**What to produce**
Pull out every line below that contains the word "mkPort".

=== Task material ===

(* ===== verification/Lpc.v ===== *)
(** * Lpc: local procedure calls (src/lpc/lpc.c, src/include/nt/lpc.h)

    Ports are objects of the object manager; a port keeps a queue of messages
    linked through the messages themselves, an event and a spin lock.  A message
    buffer is its 248 bytes, by address: the request is copied into a pool block,
    the reply is queued where the server's caller has it.  The waits of the code
    are polling loops; they run on the one processor, which nothing takes away
    from them. *)

From S2P Require Import Prelude Irql Rtl Pool Ob Dispatch Disk.

#[local] Open Scope Z_scope.

Definition LPC_PORT_TYPE := 0x4C50.
Definition LPC_PORT_FLAG_NEVER_DISCONNECT := 1.
Definition STATUS_PORT_DISCONNECTED := 0xC000013B.
Definition TAG_PCML := 0x50434D4C.
Definition sizeof_LPC_MESSAGE := 248.
Definition sizeof_LPC_PORT := 96.

Record LPC_PORT := mkPort {
  PType : Z; PName : UNICODE_STRING; ConnectedPort : Z; MsgQueueHead : Z; PFlags : Z }.

(** The members of LPC_MESSAGE the code uses. *)
Definition TotalLength (m : list Z) : Z := field 2 2 m.
Definition MSenderPort (m : list Z) : Z := field 32 8 m.
Definition MNext (m : list Z) : Z := field 40 8 m.
Definition set_ProcessId (v : Z) (m : list Z) : list Z := splice 8 (le_bytes 4 v) m.
Definition set_MessageId (v : Z) (m : list Z) : list Z := splice 12 (le_bytes 4 v) m.
Definition set_SenderPort (v : Z) (m : list Z) : list Z := splice 32 (le_bytes 8 v) m.
Definition set_MNext (v : Z) (m : list Z) : list Z := splice 40 (le_bytes 8 v) m.

Record LPC (P : Type) := mkLpc {
  lp_ob : OB_STATE P;
  lp_dlock : Z;                                 (* KiDispatcherLock *)
  lp_sched : SCHED;
  Ports : gmap Z LPC_PORT;
  PortLocks : gmap Z (positive + positive);     (* the Lock of each port *)
  Msgs : gmap Z (list Z)
}.
Arguments mkLpc {P} _ _ _ _ _ _.
Arguments lp_ob {P} _.
Arguments lp_dlock {P} _.
Arguments lp_sched {P} _.
Arguments Ports {P} _.
Arguments PortLocks {P} _.
Arguments Msgs {P} _.

Section Setters.
Context {P : Type}.
Implicit Types (s : LPC P).
Definition set_lp_ob x s : LPC P := mkLpc x (lp_dlock s) (lp_sched s) (Ports s) (PortLocks s) (Msgs s).
Definition set_lp_ke l c s : LPC P := mkLpc (lp_ob s) l c (Ports s) (PortLocks s) (Msgs s).
Definition set_Ports x s : LPC P := mkLpc (lp_ob s) (lp_dlock s) (lp_sched s) x (PortLocks s) (Msgs s).
Definition set_PortLocks x s : LPC P := mkLpc (lp_ob s) (lp_dlock s) (lp_sched s) (Ports s) x (Msgs s).
Definition set_Msgs x s : LPC P := mkLpc (lp_ob s) (lp_dlock s) (lp_sched s) (Ports s) (PortLocks s) x.
End Setters.

#[global] Instance LPC_HasPcr {P} `{HasPcr P} : HasPcr (LPC P).
Proof.
  refine {| pcr := λ s, pcr (lp_ob s); set_pcr := λ k s, set_lp_ob (set_pcr k (lp_ob s)) s |}.
  - intros k s. apply pcr_set.
  - intros k k' s. unfold set_lp_ob. cbn [lp_ob lp_dlock lp_sched Ports PortLocks Msgs]. by rewrite set_pcr_set.
  - intros []. unfold set_lp_ob. cbn [lp_ob lp_dlock lp_sched Ports PortLocks Msgs]. by rewrite set_pcr_pcr.
Defined.

(** [&port->Lock]. *)
Definition PortLock {P} `{HasPcr P} (port : Z) : SpinLock (LPC P).
Proof.
  refine (mkSpinLock (λ s, lock_word (PortLocks s !! port))
            (λ v s, set_PortLocks (partial_alter (λ _, word_lock v) port (PortLocks s)) s) _ _ _ _ _ _); try done.
  - intros v s. cbn [set_PortLocks PortLocks]. rewrite lookup_partial_alter_eq. by destruct v.
  - intros v w s. unfold set_PortLocks. cbn. by rewrite partial_alter_partial_alter_eq.
  - intros []. unfold set_PortLocks. cbn. rewrite partial_alter_id; [done|]. by destruct (_ !! port) as [[]|].
Defined.

Section Lpc.
Context {P : Type} `{HP : HasPcr P} `{PI : !PoolInterface P}.
Context (DeleteProc : Z → Z → M (OB_STATE P) unit).
Implicit Types (s : LPC P).
#[local] Abbreviation L := (LPC P).

(** The dispatcher's view of the state. *)
Definition ke_view s : KS := mkKS (pcr s) (lp_dlock s) (lp_sched s).
Definition ke_put (k : KS) s : L := set_lp_ke (KiDispatcherLock k) (sched k) (set_pcr (ks_pcr k) s).
Definition ke {A} (m : M KS A) : M L A := zoom ke_view ke_put m.
Definition ob {A} (m : M (OB_STATE P) A) : M L A := zoom lp_ob set_lp_ob m.
Definition alloc (n tag : Z) : M L Z := ob (ob_alloc n tag).
Definition free (a tag : Z) : M L unit := ob (ob_free a tag).

Definition get_port (a : Z) : M L LPC_PORT := mderef (λ s, Ports s !! a).
Definition put_port (a : Z) (x : LPC_PORT) : M L unit := mmod (λ s, set_Ports (<[a := x]> (Ports s)) s).
Definition get_msg (a : Z) : M L (list Z) := mderef (λ s, Msgs s !! a).
Definition put_msg (a : Z) (x : list Z) : M L unit := mmod (λ s, set_Msgs (<[a := x]> (Msgs s)) s).

Definition with_head (h : Z) (p : LPC_PORT) : LPC_PORT := mkPort (PType p) (PName p) (ConnectedPort p) h (PFlags p).
Definition with_connected (c : Z) (p : LPC_PORT) : LPC_PORT := mkPort (PType p) (PName p) c (MsgQueueHead p) (PFlags p).

(** [&port->MsgEvent]. *)
Definition MsgEvent (port : Z) : Z := port + 40.

(** ObDereferenceObject of a port: its memory is gone with the object. *)
Definition deref_port (port : Z) : M L unit :=
  ob (ObDereferenceObject DeleteProc port);;
  mmod (λ s, if decide (is_Some (ObHeaders (lp_ob s) !! BODY_TO_HEADER port)) then s
             else set_Ports (delete port (Ports s)) s).

(** ExFreePoolWithTag of a message: its memory is gone. *)
Definition free_msg (a : Z) : M L unit := free a TAG_PCML;; mmod (λ s, set_Msgs (delete a (Msgs s)) s).

(** ** Ports *)

Definition LpcInitSystem : M L Z := mret STATUS_SUCCESS.

Definition init_port (port : Z) (x : LPC_PORT) : M L unit :=
  put_port port x;;
  ke (KeInitializeEvent (MsgEvent port) NotificationEvent false);;
  KeInitializeSpinLock (PortLock port).

Definition NtCreatePort (OutPortHandle : bool) (PortName : option UNICODE_STRING) : M L (Z * Z) :=
  match PortName with
  | None => mret (STATUS_INVALID_PARAMETER, 0)
  | Some name =>
      if negb OutPortHandle then mret (STATUS_INVALID_PARAMETER, 0)
      else
        '(status, port) ← ob (ObCreateObject 0 sizeof_LPC_PORT (Some name));
        if negb (NT_SUCCESS status) then mret (status, 0)
        else
          init_port port (mkPort LPC_PORT_TYPE name 0 0 0);;
          '(status, h) ← ob (ObInsertHandle port);
          if negb (NT_SUCCESS status) then deref_port port;; mret (status, 0)
          else mret (STATUS_SUCCESS, h)
  end.

(** The server's side of a connection: the first client is remembered. *)
Definition attach (serverPort clientPort : Z) : M L unit :=
  irql ← KeAcquireSpinLock (PortLock serverPort);
  r ← (sp ← get_port serverPort;
       mwhen (ConnectedPort sp =? 0) (put_port serverPort (with_connected clientPort sp)));
  KeReleaseSpinLock (PortLock serverPort) irql;;
  mret r.

Definition NtConnectPort (OutPortHandle : bool) (ServerPortName : option UNICODE_STRING) : M L (Z * Z) :=
  match ServerPortName with
  | None => mret (STATUS_INVALID_PARAMETER, 0)
  | Some name =>
      if negb OutPortHandle then mret (STATUS_INVALID_PARAMETER, 0)
      else
        '(status, serverPort) ← ob (ObLookupObjectByName name);
        if negb (NT_SUCCESS status) then mret (status, 0)
        else
          ty ← mgets (λ s, LpcPortObjectType (lp_ob s));
          '(status, clientPort) ← ob (ObCreateObject ty sizeof_LPC_PORT None);
          if negb (NT_SUCCESS status) then deref_port serverPort;; mret (status, 0)
          else
            init_port clientPort (mkPort LPC_PORT_TYPE (mkUS 0 0 []) serverPort 0 LPC_PORT_FLAG_NEVER_DISCONNECT);;
            attach serverPort clientPort;;
            '(status, h) ← ob (ObInsertHandle clientPort);
            if negb (NT_SUCCESS status) then
              deref_port clientPort;; deref_port serverPort;; mret (status, 0)
            else
              deref_port clientPort;; deref_port serverPort;; mret (STATUS_SUCCESS, h)
  end.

===

**Output below**
Record LPC_PORT := mkPort {
Definition with_head (h : Z) (p : LPC_PORT) : LPC_PORT := mkPort (PType p) (PName p) (ConnectedPort p) h (PFlags p).
Definition with_connected (c : Z) (p : LPC_PORT) : LPC_PORT := mkPort (PType p) (PName p) c (MsgQueueHead p) (PFlags p).
          init_port port (mkPort LPC_PORT_TYPE name 0 0 0);;
            init_port clientPort (mkPort LPC_PORT_TYPE (mkUS 0 0 []) serverPort 0 LPC_PORT_FLAG_NEVER_DISCONNECT);;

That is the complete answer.